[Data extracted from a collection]
Lemma seed_interrupted_menu (j : nat) (s0 : database) :
  docs (seed_interrupted j s0) "menuitem"
  = (docs s0 "menuitem" ++ take j (seed_menu_docs (next_oid s0)))%list.
Proof. unfold seed_interrupted. rewrite docs_settle. apply menu_inserts_docs. Qed.

Lemma seed_inserts_fault_free (s0 : database) : fault_free s0 -> fault_free (seed_inserts s0).
Proof.
  intros H. unfold seed_inserts, restaurant_inserted, DEMO_MENU, menu_insert.
  cbn [fold_left].
  repeat (first [apply fault_free_insert_one | apply fault_free_settle]). done.
Qed.

Lemma seed_demo_data_falsy (s : database) :
  db_bool s = Ok false -> fault_free s ->
  seed_demo_data (Some s) = (Return seed_ack, Some (seed_inserts s)).
Proof.
  intros Hb Hs. unfold seed_demo_data, or_500. rewrite (seed_body_phases _ _ Hb).
  unfold bind at 1. unfold ret at 1. change (0 =? 0) with true. cbv iota.
  unfold bind at 1. by rewrite (insert_phase_through _ Hs).
Qed.

Lemma db_bool_menu_inserts (rest_id : string) (l : list document) (st : database) :
  db_bool (fold_left (menu_insert rest_id) l st) = db_bool st.
Proof. revert st. induction l as [|itm l IH]; intros st; [done|]. cbn [fold_left]. by rewrite IH. Qed.

Lemma db_bool_seed_interrupted (j : nat) (s0 : database) :
  db_bool (seed_interrupted j s0) = db_bool s0.
Proof. unfold seed_interrupted. cbn [settle with_faults db_bool]. by rewrite db_bool_menu_inserts. Qed.

Lemma seed_menu_docs_length (o : N) : length (seed_menu_docs o) = 3%nat.
Proof. reflexivity. Qed.

(** X1. A handle that is not [None] but counts as false makes
    [seed_demo_data] skip the existence check ([... if db else 0]): every
    seed then inserts a restaurant and three menu items, whatever is
    stored, so a second seed duplicates the first. *)
Theorem seed_falsy_handle_duplicates (s : database) :
  db_bool s = Ok false -> fault_free s ->
  exists s1 s2,
    seed_demo_data (Some s) = (Return seed_ack, Some s1) /\
    seed_demo_data (Some s1) = (Return seed_ack, Some s2) /\
    docs s2 "restaurant"
    = (docs s "restaurant"
       ++ [<["_id" := VOid (next_oid s)]> seed_restaurant;
           <["_id" := VOid (next_oid s + 4)]> seed_restaurant])%list /\
    docs s2 "menuitem"
    = (docs s "menuitem" ++ seed_menu_docs (next_oid s)
       ++ seed_menu_docs (next_oid s + 4))%list.
Proof.
  intros Hb Hs. exists (seed_inserts s), (seed_inserts (seed_inserts s)).
  assert (Hnext : next_oid (seed_inserts s) = (next_oid s + 4)%N)
    by (unfold seed_inserts, DEMO_MENU; cbn; lia).
  split; [by apply seed_demo_data_falsy|].
  split; [apply seed_demo_data_falsy; [done|by apply seed_inserts_fault_free]|].
  rewrite !seed_inserts_restaurants, !seed_inserts_menu, Hnext.
  by rewrite <- !app_assoc.
Qed.

Lemma seed_falsy_handle_duplicates_witness :
  exists s1 s2,
    seed_demo_data (Some falsy_store) = (Return seed_ack, Some s1) /\
    seed_demo_data (Some s1) = (Return seed_ack, Some s2) /\
    length (docs s2 "restaurant") = 2%nat /\
    length (docs s2 "menuitem") = 6%nat.
Proof.
  assert (Hfree : fault_free falsy_store) by constructor.
  destruct (seed_falsy_handle_duplicates falsy_store eq_refl Hfree)
    as (s1 & s2 & H1 & H2 & Hr & Hm).
  exists s1, s2. rewrite Hr, Hm. repeat split; done.
Defined.

(** X2. [seed_demo_data] is not atomic: when the insert of menu item
    number [j] fails, the answer is 500 while the restaurant and the [j]
    items before it stay stored; every later seed whose existence check
    goes through then finds the restaurant, answers success and inserts
    nothing, so the menu stays incomplete. *)
Theorem seed_interrupted_stays_incomplete (s : database) (j : nat) (e : exn) :
  db_bool s = Ok true -> docs s "restaurant" = [] ->
  fault_at (S (S j)) e s -> (j < length DEMO_MENU)%nat ->
  exists s1,
    seed_demo_data (Some s) = (HTTPException 500 (exn_str e), Some s1) /\
    docs s1 "restaurant" = [<["_id" := VOid (next_oid s)]> seed_restaurant] /\
    docs s1 "menuitem" = (docs s "menuitem" ++ take j (seed_menu_docs (next_oid s)))%list /\
    length (docs s1 "menuitem") = (length (docs s "menuitem") + j)%nat /\
    (next_ok s1 ->
     seed_demo_data (Some s1) = (Return seed_ack, Some (settle s1)) /\
     collections (settle s1) = collections s1).
Proof.
  intros Hb Hnone [Hok Hj]%fault_at_S Hlen.
  exists (seed_interrupted j (settle s)).
  assert (Hr : docs (seed_interrupted j (settle s)) "restaurant"
               = [<["_id" := VOid (next_oid s)]> seed_restaurant]).
  { rewrite seed_interrupted_restaurants, docs_settle, Hnone. reflexivity. }
  split.
  { unfold seed_demo_data, or_500. rewrite (seed_body_phases _ _ Hb).
    unfold bind at 1. rewrite (count_documents_through _ _ Hok), Hnone.
    change (Z.of_nat (length []) =? 0) with true. cbv iota beta.
    unfold bind at 1. by rewrite (insert_phase_interrupted _ _ _ Hj Hlen). }
  split; [exact Hr|].
  split; [by rewrite seed_interrupted_menu, docs_settle|].
  split.
  { rewrite seed_interrupted_menu, docs_settle, length_app, length_take.
    rewrite seed_menu_docs_length. change (length DEMO_MENU) with 3%nat in Hlen. lia. }
  intros Hnext. split; [|done].
  apply seed_demo_data_existing; [by rewrite db_bool_seed_interrupted|done|by rewrite Hr].
Qed.

Lemma seed_interrupted_stays_incomplete_witness :
  exists s1,
    seed_demo_data (Some (flaky_store 3)) = (HTTPException 500 "connection closed", Some s1) /\
    length (docs s1 "restaurant") = 1%nat /\
    length (docs s1 "menuitem") = 1%nat /\
    seed_demo_data (Some s1) = (Return seed_ack, Some (settle s1)).
Proof.
  assert (Hfault : fault_at 3 ConnectionClosed (flaky_store 3)) by (by exists []).
  assert (Hlen : (1 < length DEMO_MENU)%nat) by (vm_compute; lia).
  destruct (seed_interrupted_stays_incomplete (flaky_store 3) 1 ConnectionClosed
              eq_refl eq_refl Hfault Hlen) as (s1 & Hrun & Hr & Hm & Hn & Hlater).
  exists s1. split; [exact Hrun|]. split; [by rewrite Hr|]. split; [exact Hn|].
  apply Hlater. injection Hrun as <-. exact I.
Defined.

(** ** Listing stored restaurants *)

Lemma selected_all (s : database) (c : string) : selected s c [] = docs s c.
Proof.
  unfold selected. induction (docs s c) as [|d l IH]; [done|].
  cbn [List.filter matches forallb]. by rewrite IH.
Qed.

Lemma remap_id_fields (py : interpreter) (d it : document) :
  remap_id py d = Ok it ->
  exists o,
    d !! "_id" = Some o /\
    it !! "id" = Some (VStr (py_str py o)) /\
    it !! "_id" = None /\
    (forall k, k ≠ "id" -> k ≠ "_id" -> it !! k = d !! k).
Proof.
  intros (o & Ho & ->)%remap_id_inv. exists o. split; [done|].
  split; [by rewrite lookup_insert_eq|].
  split; [by rewrite lookup_insert_ne, lookup_delete_eq|].
  intros k H1 H2. by rewrite lookup_insert_ne, lookup_delete_ne.
Qed.

(** X3. In store-backed mode, when the query goes through and every
    stored restaurant has an identity field, [list_restaurants] returns
    one object per stored restaurant, in stored order: its [id] is the
    string of the stored [_id] (replacing an [id] field the document may
    have had), [_id] is gone, and every other field is as stored. *)
Theorem list_restaurants_store (py : interpreter) (s : database) :
  next_ok s -> Forall (fun d => is_Some (d !! "_id")) (docs s "restaurant") ->
  exists its,
    list_restaurants py (Some s) = (Return (as_list its), Some (settle s)) /\
    Forall2 (fun d it =>
      exists o,
        d !! "_id" = Some o /\
        it !! "id" = Some (VStr (py_str py o)) /\
        it !! "_id" = None /\
        (forall k, k ≠ "id" -> k ≠ "_id" -> it !! k = d !! k))
      (docs s "restaurant") its.
Proof.
  intros Hok Hids. destruct (for_each_remap_total py _ Hids) as [its Hits].
  exists its. unfold list_restaurants.
  rewrite (restaurants_from_store_through _ _ Hok), selected_all, Hits.
  split; [done|]. apply for_each_Forall2 in Hits.
  eapply Forall2_impl; [exact Hits|]. intros d it. apply remap_id_fields.
Qed.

■ **How to complete this task**: With "goes" as the search word, count the matching lines in the records and give the number alone.

■ **Answer**: 2